# January : What are you reading?



## delericho (Jan 3, 2013)

So, new year, new thread.

I'm currently reading through "A Blink of the Screen", a compilation of Terry Pratchett's short writings. Good stuff so far.

I'm also very slowly reading through the D&D "Rules Cyclopedia", which I finally sourced at a price I was willing to pay. It will most likely take a few months to read in full - I'm in no rush.

I'm hoping to get through five books this month: in addition to ABotS, I'm hoping to get through "Desolation Island" by Patrick O'Brian, "Master of Devils" by Dave Gross, the next Pathfinder volume, and (probably) "Tess of the D'Urbervilles" by Thomas Hardy.


----------



## Ebon Shar (Jan 3, 2013)

I just quit reading "The Passage" by Justin Cronin.  The first three hundred pages were great...then, wow.  I don't want to spoil it for anybody reading it, but, in my opinion, the rest of the book was a snorefest.  I wish that Cronin had just continued what he was doing as the last two-thirds of the book was not very compelling.


----------



## Jhaelen (Jan 4, 2013)

Having finished "Ready Player One" (which started out great and was okay altogether) I'm now reading "Firebird" by Jack McDevitt.


----------



## Bagpuss (Jan 4, 2013)

Just ordered Whispers Under Ground by Ben Aaronovitch, it is the third in the Rivers of London series. Think a very British spin on the Dresden Files, although modern British, so like the modern BBC Sherlock crossed with magic and Pagan gods, and less Pulp American detective wizard.

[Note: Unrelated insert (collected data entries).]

(* ===== verification/ActiveChain.v ===== *)
(** * chain.h, chain.cpp: [CChain], the indexed chain of blocks

    A [CChain] is the vector of the blocks from the genesis block to a tip; an
    element may be null after a resize.  The invariant is that the vector is the
    path of the tip, and [SetTip] establishes it from the vector of any other tip
    while it rewrites only the part that differs. *)

From Stdlib Require Import ZArith Lia.
From stdpp Require Import base tactics numbers list gmap sorting.
From S2P Require Import Prelude SphTypes ArithUint Compact Chain.

Abbreviation CChain := (list (option ptr)).

Definition Height (c : CChain) : Z := Z.of_nat (length c) - 1.

(** [operator[]] *)
Definition chain_at (c : CChain) (nHeight : Z) : option ptr :=
  if (nHeight <? 0) || (Z.of_nat (length c) <=? nHeight) then None else mjoin (c !! Z.to_nat nHeight).

Definition Genesis (c : CChain) : option ptr := if (0 <? length c)%nat then mjoin (c !! 0%nat) else None.
Definition Tip (c : CChain) : option ptr := if (0 <? length c)%nat then mjoin (c !! (length c - 1)%nat) else None.

Definition Contains (h : heap) (c : CChain) (pindex : ptr) : option bool :=
  b ← h !! pindex; Some (bool_decide (chain_at c (nHeight b) = Some pindex)).

Definition Next (h : heap) (c : CChain) (pindex : ptr) : option (option ptr) :=
  ct ← Contains h c pindex;
  if (ct : bool) then b ← h !! pindex; Some (chain_at c (nHeight b + 1)) else Some None.

(** An access of the vector by an [int]. *)
Definition vector_at (v : CChain) (i : Z) : option (option ptr) := if i <? 0 then None else v !! Z.to_nat i.

Fixpoint SetTip_loop (fuel : nat) (h : heap) (vChain : CChain) (pindex : option ptr) : option CChain :=
  match pindex with
  | None => Some vChain
  | Some p =>
      b ← h !! p;
      e ← vector_at vChain (nHeight b);
      if bool_decide (e = Some p) then Some vChain
      else match fuel with
      | O => None
      | S fuel => SetTip_loop fuel h (<[Z.to_nat (nHeight b) := Some p]> vChain) (pprev b)
      end
  end.

Definition SetTip (h : heap) (c : CChain) (pindex : option ptr) : option CChain :=
  match pindex with
  | None => Some []
  | Some p =>
      b ← h !! p;
      SetTip_loop (S (Z.to_nat (nHeight b))) h (resize (Z.to_nat (nHeight b + 1)) None c) pindex
  end.

Fixpoint FindFork_loop (fuel : nat) (h : heap) (c : CChain) (pindex : option ptr) : option (option ptr) :=
  match pindex with
  | None => Some None
  | Some p =>
      ct ← Contains h c p;
      if (ct : bool) then Some (Some p)
      else match fuel with
      | O => None
      | S fuel => b ← h !! p; FindFork_loop fuel h c (pprev b)
      end
  end.

Definition FindFork (h : heap) (c : CChain) (pindex : option ptr) : option (option ptr) :=
  match pindex with
  | None => Some None
  | Some p =>
      b ← h !! p;
      pindex ← (if Height c <? nHeight b then GetAncestor h p (Height c) else Some (Some p));
      FindFork_loop (S (Z.to_nat (nHeight b))) h c pindex
  end.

Rivers of London is the first book in the series which I highly recommend, although I think the title was changed in the US.


----------



## Umbran (Jan 4, 2013)

I'm currently working on Jim Butcher's 11th "Dresden Files" book - _Turn Coat_.


----------



## Raunalyn (Jan 4, 2013)

I just ordered the final Wheel of Time book for my birthday. Since it's ending, might as well finish it


----------



## Zaukrie (Jan 5, 2013)

Superfreakonomics, likely followed by A Dance with Dragons (which I have not read yet).


----------



## Krug (Jan 5, 2013)

Ebon Shar said:


> I just quit reading "The Passage" by Justin Cronin.  The first three hundred pages were great...then, wow.  I don't want to spoil it for anybody reading it, but, in my opinion, the rest of the book was a snorefest.  I wish that Cronin had just continued what he was doing as the last two-thirds of the book was not very compelling.




Agreed. It's like someone else wrote the latter part of the book.

Started on *Scourge of the Betrayer* by Jeff Salyards, about a mercenary company. It's one of those brutal, gritty low-magic fantasy books and not bad so far.


----------



## John Q. Mayhem (Jan 5, 2013)

I'm burning through Louis L'amour stories. Just read A Meeting at Falmouth, which is amazing. The protagonist is 



Spoiler



an old Benedict Arnold!


----------



## Richards (Jan 5, 2013)

I finished "The Lake," by Richard Laymon.  Then I finished "Among the Missing," by Richard Laymon.  Now I'm reading "The Woods are Dark," by Richard Laymon.

Next up: "To Wake the Dead," by Richard Laymon.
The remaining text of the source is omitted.